1. Permintaan

12 2 9
                                    

Mona tidak terbiasa dengan kehilangan. Agaknya, semua orang pun begitu.

Dia pernah kehilangan Uun, kucing kampung yang dia rawat sejak kecil. Mona baru berumur 7 tahun kala itu. Dia hanya bisa menangis bak anak kecil pada umumnya saat melihat tubuh Uun yang terbujur kaku. Bahkan perlahan digerogoti oleh semut dan lalat. Dia sampai menangisi peliharaannya seminggu lebih. Makan malas-malasan, berangkat sekolah pun hanya diam. Itu adalah kali pertama dirinya ditinggalkan oleh sosok yang Mona sayangi. Rasanya sakit.

Setelah puluhan tahun hidup, dia melewati beberapa kali kehilangan. Entah itu ayam warna-warni yang mati, kucing peliharaannya-bukan Uun-hilang dan tidak balik lagi, ikan cupang yang kelelahan adu jotos hingga akhirnya mengambang. Sakit selalu hadir ketika menyadari Mona tidak bisa lagi bersama mereka.

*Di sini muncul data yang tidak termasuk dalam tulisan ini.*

Lemma pod_step_inv e w : is_timeout e = false → pod_inv w → ∃ w', pod_step e w = Some (tt, w') ∧ pod_inv w'.
Proof.
  intros He [HO HJ]. pose proof (pod_step_ok e w He HO HJ) as Hs. unfold wp in Hs.
  destruct (pod_step e w) as [[[] w']|] eqn:E; [|done]. exists w'. split; [done|]. split; [done|].
  by eapply pod_step_pools.
Qed.

Lemma pod_run_inv es : ∀ w, no_timeout es → pod_inv w → ∃ w', pod_run es w = Some (tt, w') ∧ pod_inv w'.
Proof.
  induction es as [|e es IH]; intros w Hes Hw; [by exists w|].
  apply Forall_cons in Hes as [He Hes]. destruct (pod_step_inv e w He Hw) as (w1&E1&Hw1).
  destruct (IH w1 Hes Hw1) as (w2&E2&Hw2). exists w2. split; [|done].
  cbn [pod_run]. unfold mbind, SM_bind. by rewrite E1.
Qed.

(** A run in two parts. *)
Lemma pod_run_split es es' : ∀ w w1, pod_run es w = Some (tt, w1) → pod_run (es ++ es') w = pod_run es' w1.
Proof.
  induction es as [|e es IH]; intros w w1; cbn [pod_run app]; [by intros [= ->]|].
  unfold mbind, SM_bind. destruct (pod_step e w) as [[[] w2]|]; [|done]. apply IH.
Qed.

(** Reading the invariant at quiescence. *)
Lemma live_nil {A} (h : heap A) : live h ≡ₚ [] → hp_mem h = ∅.
Proof.
  intros H. apply map_empty. intros i. destruct (hp_mem h !! i) as [a|] eqn:E; [|done].
  assert (i ∈ live h) as Hi by (apply live_elem; by exists a). rewrite H in Hi. by apply not_elem_of_nil in Hi.
Qed.

Lemma pod_inv_quiescent w : pod_inv w → db_queue (w_db w) = [] → vdp_queue (w_vdp w) = [] →
  hp_mem (w_txns w) = ∅ ∧ hp_mem (w_ctxs w) = ∅ ∧ hp_mem (w_msgs w) = ∅ ∧
  ∀ k p, pool_of k w = Some p → NoDup (mp_free p) ∧ rte_mempool_avail_count p = pool_cap k.
Proof.
  intros [HO HJ] Hq Hv. assert (conts w = []) as Hc by (unfold conts; by rewrite Hq, Hv).
  assert (hp_mem (w_txns w) = ∅) as Ht.
  { apply live_nil. symmetry. rewrite <- (o_cont _ _ _ _ _ HO), Hc. done. }
  split; [done|]. split; [|split].
  - apply live_nil. rewrite <- (o_ctx _ _ _ _ _ HO). cbn [others]. by rewrite Ht.
  - apply live_nil. rewrite <- (o_req _ _ _ _ _ HO). cbn [others]. by rewrite Ht.
  - intros k p Hp. specialize (HJ k). rewrite Hp in HJ. unfold held in HJ. rewrite Hq in HJ. cbn in HJ.
    rewrite app_nil_r in HJ. by rewrite mp_avail_law.
Qed.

Pada suatu hari, saat dia pulang setelah kuliah. Tiba-tiba rumahnya sudah dikerubungi oleh tetangga. Dirinya linglung, tentu saja. Matanya mengerjap pelan kala menyadari bendera kuning terpasang di sudut rumah. Mona menjerit ketika tahu kalau Neneknya meninggal dunia. Meskipun dia sudah melalui banyak fase kehilangan, tetapi yang kali ini rasanya lebih mengerikan. Dirinya seperti ditikam panah bertubi-tubi.

Sayangnya, setelah beberapa tahun absen dari yang namanya kehilangan, perempuan itu harus merasakannya saat ini. Sakitnya bahkan tidak bisa dijabarkan. Apalagi penyesalan yang menyertainya.

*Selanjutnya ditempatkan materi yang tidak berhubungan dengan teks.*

(** Starting a request once its object is there. *)
Lemma begin_handled req peer init cb target q w0 w w' :
  heap_wf (w_txns w) → hp_mem (w_msgs w) !! req = Some q → w = set_msgs (w_msgs w) w0 →
  (∀ x, t_req (init x) = t_req x ∧ t_peer (init x) = t_peer x) →
  (∀ x, match target with Some (part, seid) => t_part_id (init x) = part ∧ t_seid (init x) = seid | None => True end) →
  start_txn req peer init cb w = Some (tt, w') →
  vdp_queue (w_vdp w') = vdp_queue (w_vdp w0) ∧ w_disp w' = w_disp w0 ∧
  if begin_room q w0 then ∃ t req, hp_mem (w_txns w0) !! t = None ∧ looks_up t req q cb target peer w0 w'
  else db_queue (w_db w') = db_queue (w_db w0).
Proof.
  intros Hwf Hq Hw Hi Ht E. destruct (start_result _ _ _ _ target _ _ _ _ Hwf Hq Hi Ht E) as (Hd&Hv&Hb).
  rewrite Hw in Hd, Hv, Hb. cbn in Hd, Hv. split; [done|]. split; [done|].
  change (begin_room q (set_msgs (w_msgs w) w0)) with (begin_room q w0) in Hb.
  destruct (begin_room q w0); [|done]. destruct Hb as (t&Ht0&Hl). by exists t, req.
Qed.

Lemma handle_result x w w' :
  heap_wf (w_txns w) → heap_wf (w_msgs w) → v_flow_handle_msg x w = Some (tt, w') → handled x w w'.
Proof.
  intros Hwt Hwm (w1&o&E1&E2)%bind_Some_inv. unfold pfcp_decode in E1. unfold handled, route.
  destruct (v_port_pfcp_decode (m_buf x)) as [q|]; [|by injection E1 as <- <-; injection E2 as <-].
  destruct (heap_alloc q (w_msgs w)) as [[req h]|] eqn:Ea.
  2: { assert (msg_room w = false) as Hr.
       { unfold heap_alloc in Ea. unfold msg_room. destruct (left_in _) eqn:El; [|done]. destruct (left_get _ El) as (?&?&Hg). by rewrite Hg in Ea. }
       injection E1 as <- <-. injection E2 as <-. rewrite Hr. unfold route_existing.
       by repeat case_match. }
  assert (msg_room w = true) as Hr.
  { unfold heap_alloc in Ea. unfold msg_room. destruct (left_in _) eqn:El; [done|]. by rewrite none_left in Ea. }
  injection E1 as <- <-. destruct (live_alloc _ _ _ _ Hwm Ea) as (_&_&Hm&_). rewrite Hr. cbn [andb].
  set (w1 := set_msgs h w) in *. assert (hp_mem (w_msgs w1) !! req = Some q) as Hq by (cbn; rewrite Hm; apply lookup_insert_eq).
  apply bind_Some_inv in E2 as (w2&m&E2&E3). unfold msg_get, heap_get in E2. rewrite Hq in E2. injection E2 as <- <-.
  assert (∀ cb, handle_existing req (m_peer x) cb w1 = Some (tt, w') →
    vdp_queue (w_vdp w') = vdp_queue (w_vdp w) ∧
    match route_existing q cb with
    | Ignore => w_disp w' = w_disp w ∧ db_queue (w_db w') = db_queue (w_db w)
    | Refuse q => db_queue (w_db w') = db_queue (w_db w) ∧
        w_disp w' = sent (v_port_pfcp_encode_rsp q None V_PFCP_CAUSE_SESSION_CTX_NOT_FOUND RSP_BUF_BYTES) (m_peer x) (w_disp w)
    | Begin q cb target => w_disp w' = w_disp w ∧
        if begin_room q w then ∃ t req, hp_mem (w_txns w) !! t = None ∧ looks_up t req q cb target (m_peer x) w w'
        else db_queue (w_db w') = db_queue (w_db w)
    end) as He.
  { intros cb (w2&m&E4&E5)%bind_Some_inv. unfold msg_get, heap_get in E4. rewrite Hq in E4. injection E4 as <- <-.
    unfold route_existing. cbn zeta in E5. destruct (v_seid_validate _) as [part|].
    - eapply (begin_handled req (m_peer x) _ cb (Some (part, v_port_pfcp_hdr_seid q)) q w w1), E5; try done.
    - apply (refuse_result _ _ _ _ _ _ Hq) in E5 as [[H1 H2] H3]. split; [exact H2|]. split; [exact H1|exact H3]. }
  cbn zeta in E3. destruct (_ =? V_PFCP_MSG_SESSION_EST_REQ).
  { by eapply (begin_handled req (m_peer x) id _ None q w w1), E3. }
  destruct (_ =? V_PFCP_MSG_SESSION_MOD_REQ); [by apply He|]. destruct (_ =? V_PFCP_MSG_SESSION_DEL_REQ); [by apply He|].
  apply msg_free_quiet in E3 as [[H1 H2] H3]. split; [exact H2|]. split; [exact H3|exact H1].
Qed.

(** ** The poll *)

Definition released (m : Z) (d : dispatch) : dispatch := Dispatch (g_rx_ring d) (g_tx_ring d) (heap_free m (g_msg_pool d)).

(** A poll that finds [x] in buffer [m]: handle it, release the buffer. *)
Lemma poll_result w m r x w' :
  rte_ring_dequeue (g_rx_ring (w_disp w)) = Some (m, r) → heap_get (g_msg_pool (w_disp w)) m = Some x →
  pod_step EvPoll w = Some (tt, w') →
  ∃ w2, v_flow_handle_msg x (set_disp (Dispatch r (g_tx_ring (w_disp w)) (g_msg_pool (w_disp w))) w) = Some (tt, w2) ∧
    w' = set_disp (released m (w_disp w2)) w2.
Proof.
  intros Hr Hx (w1&n&E&[= <-])%bind_Some_inv. cbn [v_dispatch_worker_poll] in E.
  apply bind_Some_inv in E as (w2&o&E1&E2). unfold rx_dequeue in E1. rewrite Hr in E1. injection E1 as <- <-.
  apply bind_Some_inv in E2 as (w3&y&E3&(w4&[]&E4&(w5&[]&E5&(w6&k&[= <- <-]&[= _ <-])%bind_Some_inv)%bind_Some_inv)%bind_Some_inv).
  unfold dispatch_msg_get in E3. cbn in E3. rewrite Hx in E3. injection E3 as <- <-. exists w4. split; [exact E4|].
  by injection E5 as <-.
Qed.

Lemma same_queues_waits w w' : quiet w w' → waits w' = waits w.
Proof. intros [Hq Hv]. unfold waits. by rewrite Hq, Hv. Qed.

(** At a poll, the queues show which procedure began. *)
Lemma poll_procs w w' :
  Own no_amb None [] [] w → Own no_amb None [] [] w' → follows EvPoll w w' →
  (quiet w w' → procs w' = procs w) ∧
  (∀ t cb, hp_mem (w_txns w) !! t = None → (t, RLookup cb, 0%nat) ∈ waits w' →
     procs w !! t = None ∧ procs w' = <[t := (RLookup cb, 0%nat, 0)]> (procs w)).
Proof.
  intros HO HO' Hf. unfold follows in Hf. cbn in Hf. split.
  - intros Hq%same_queues_waits. destruct Hf as [|(_&t&cb&Hn&Hp)]; [done|].
    assert (procs w' !! t = Some (RLookup cb, 0%nat, 0)) as Hin by by rewrite Hp, lookup_insert_eq.
    apply procs_lookup in Hin as [Hin _]; [|done].
    rewrite Hq in Hin. assert (procs w !! t = Some (RLookup cb, 0%nat, retry_of w t)) by by apply procs_lookup. congruence.
  - intros t cb Hn Hin. destruct (not_waiting w t HO Hn) as [Hp _]. split; [done|].
    assert (procs w' !! t = Some (RLookup cb, 0%nat, retry_of w' t)) as Hp' by by apply procs_lookup.
    destruct Hf as [Hf|(_&u&cb'&_&Hf)]; rewrite Hf in Hp'; [congruence|].
    destruct (decide (u = t)) as [->|Hne]; [|rewrite lookup_insert_ne in Hp' by done; congruence].
    rewrite lookup_insert_eq in Hp'. injection Hp' as -> _. exact Hf.
Qed.

Lemma looks_up_waits t req q cb target peer w w' : looks_up t req q cb target peer w w' → (t, RLookup cb, 0%nat) ∈ waits w'.
Proof.
  intros (_&_&o&p&Hq). unfold waits. rewrite Hq, bind_app, !elem_of_app. left. right. cbn. by left.
Qed.

(** What becomes of the datagram [x] in buffer [m], [r] being the ring
    without it. *)
Definition dispatched (m : Z) (r : rte_ring) (x : v_dispatch_msg) (w w' : world) : Prop :=
  let d := Dispatch r (g_tx_ring (w_disp w)) (g_msg_pool (w_disp w)) in
  match route (m_buf x) with
  | Ignore => procs w' = procs w ∧ w_disp w' = released m d
  | Refuse q => procs w' = procs w ∧
      w_disp w' = released m (if msg_room w
        then sent (v_port_pfcp_encode_rsp q None V_PFCP_CAUSE_SESSION_CTX_NOT_FOUND RSP_BUF_BYTES) (m_peer x) d else d)
  | Begin q cb target => w_disp w' = released m d ∧
      if msg_room w && begin_room q w
      then ∃ t req, procs w !! t = None ∧ procs w' = <[t := (RLookup cb, 0%nat, 0)]> (procs w) ∧
        looks_up t req q cb target (m_peer x) w w'
      else procs w' = procs w
  end.

Lemma poll_dispatches w m r x :
  pod_reachable w → rte_ring_dequeue (g_rx_ring (w_disp w)) = Some (m, r) → heap_get (g_msg_pool (w_disp w)) m = Some x →
  ∃ w', pod_step EvPoll w = Some (tt, w') ∧ dispatched m r x w w'.
Proof.
  intros Hw Hr Hx. unfold dispatched. set (d := Dispatch r _ _). cbn zeta. destruct (step_follows w EvPoll Hw eq_refl) as (w'&E&Hf). exists w'. split; [done|].
  pose proof (proj1 (pod_reachable_inv w Hw)) as HO.
  pose proof (proj1 (pod_reachable_inv w' (reachable_step w EvPoll w' Hw eq_refl E))) as HO'.
  destruct (poll_procs w w' HO HO' Hf) as [Hsame Hnew].
  destruct (poll_result w m r x w' Hr Hx E) as (w2&E2&->). fold d in E2.
  destruct (handle_result x (set_disp d w) w2 (o_txns _ _ _ _ _ HO) (o_msgs _ _ _ _ _ HO) E2) as [Hv Hh].
  cbn [w_disp set_disp] in *. destruct (route (m_buf x)) as [|q|q cb target].
  - destruct Hh as [Hd Hq]. split; [by apply Hsame|by rewrite Hd].
  - destruct Hh as [Hq Hd]. split; [by apply Hsame|by rewrite Hd].
  - destruct Hh as [Hd Hq]. split; [by rewrite Hd|].
    change (msg_room (set_disp d w) && begin_room q (set_disp d w)) with (msg_room w && begin_room q w) in Hq.
    destruct (msg_room w && begin_room q w); [|by apply Hsame].
    destruct Hq as (t&req&Ht&Hl). exists t, req.
    destruct (Hnew t cb Ht) as [H1 H2]; [by eapply (looks_up_waits t req q cb target (m_peer x) w)|]. done.
Qed.

(** C10: what a received datagram does.  At a poll that takes the datagram [x],
    the process does not fail, and it depends on the datagram alone what
    happens: one that does not decode, or is no session request, is ignored;
    a modification or deletion whose SEID is malformed is answered "session
    context not found" at once; any other one begins exactly one transaction,
    with its peer, its request and, for a modification or deletion, the
    partition and the SEID it names, and sends the lookup of the response
    remembered under its own key to that key's shard.  A request is dropped,
    without a trace, exactly when one of the resources listed in [msg_room]
    and [begin_room] is exhausted.  The buffer is released in every case. *)
Theorem datagram_dispatch w m r x :
  pod_reachable w → rte_ring_dequeue (g_rx_ring (w_disp w)) = Some (m, r) → heap_get (g_msg_pool (w_disp w)) m = Some x →
  let d := Dispatch r (g_tx_ring (w_disp w)) (g_msg_pool (w_disp w)) in
  ∃ w', pod_step EvPoll w = Some (tt, w') ∧
  match route (m_buf x) with
  | Ignore => procs w' = procs w ∧ w_disp w' = released m d
  | Refuse q => procs w' = procs w ∧
      w_disp w' = released m (if msg_room w
        then sent (v_port_pfcp_encode_rsp q None V_PFCP_CAUSE_SESSION_CTX_NOT_FOUND RSP_BUF_BYTES) (m_peer x) d else d)
  | Begin q cb target => w_disp w' = released m d ∧
      if msg_room w && begin_room q w
      then ∃ t req, procs w !! t = None ∧ procs w' = <[t := (RLookup cb, 0%nat, 0)]> (procs w) ∧
        looks_up t req q cb target (m_peer x) w w'
      else procs w' = procs w
  end.
Proof. by apply poll_dispatches. Qed.

End arrival.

Andai saja Tuhan memberikan waktu sedikit lebih lama.

Andai saja dia tahu semuanya akan berakhir sakit.

Andai saja situasi antara dirinya dan Candra sedikit berbeda.

Andai saja tidak serumit ini.

Tidak, Mona menggeleng dramatis. Dirinya tidak boleh memberatkan langkah Candra untuk pergi. Dia tidak boleh menjadi beban. Candra tidak suka memiliki beban.

Maka dari itu, yang bisa dilakukannya sekarang ialah berusaha kuat dan terus merapalkan doa untuk Candra.

Namun, hal yang mengganjal itu tak lekang oleh waktu.

Terhitung sudah puluhan malam dia lewati dengan kata andai, tetapi tetap saja tidak ada yang berubah. Hidupnya tetap monoton. Perbedaannya kali ini tidak ada Candra di dalamnya.

Di saat semua orang perlahan bangkit dan menata hidupnya yang sempat porak poranda, Mona hanya terpaku. Membiarkan keporakporandaan menyertai setiap langkahnya. Membiarkan bayang-bayang senyum Candra menghiasi setiap harinya. Membiarkan kenangan itu menyeruak perlahan-lahan, hingga membuatnya gila.

Sekali lagi, Mona menggeleng. Ini tidak baik. Pikirannya sedang kacau. Dia segera memejamkan mata dan menggeram. Otak sialan!

Atau, hati sialan?

Matanya menerawang langit-langit kamar yang putih bersih. Suara hujan kembali turun. Padahal tadi sudah sedikit reda. Mona mengembuskan napas pelan, akhir-akhir ini memang sering hujan.

Tatapannya jatuh pada tembok di sebelah kanannya. Mona menahan napas ketika melihat sesosok laki-laki di pigura. Candra. Foto itu diambil sekitar dua tahun lalu, saat kantor mereka ada acara di puncak. Sosok itu terlihat tampan dan gagah dengan Mona yang nyengir lebar di sampingnya.

"Mon, lo tuh pendek. Minum susu peninggi badan, kek," cetus Candra sesaat setelah mereka mengabadikan momen.

"Eh, gini-gini gue dibesarkan sama masih sayang Mama, ya."

Lantas, mereka terbahak bersama.

Mona kembali memejamkan mata.

Tangannya meraba kasur untuk mencari benda pipih, kemudian dia pencet beberapa tombol agar suhu ruangan tidak terlalu dingin. Dia menarik selimut hingga sebatas dagu. Namun, matanya masih menatap nyalang segala arah. Dirinya belum mengantuk. Jadi, langkah selanjutnya yang diambil ialah meraih ponsel di sampingnya.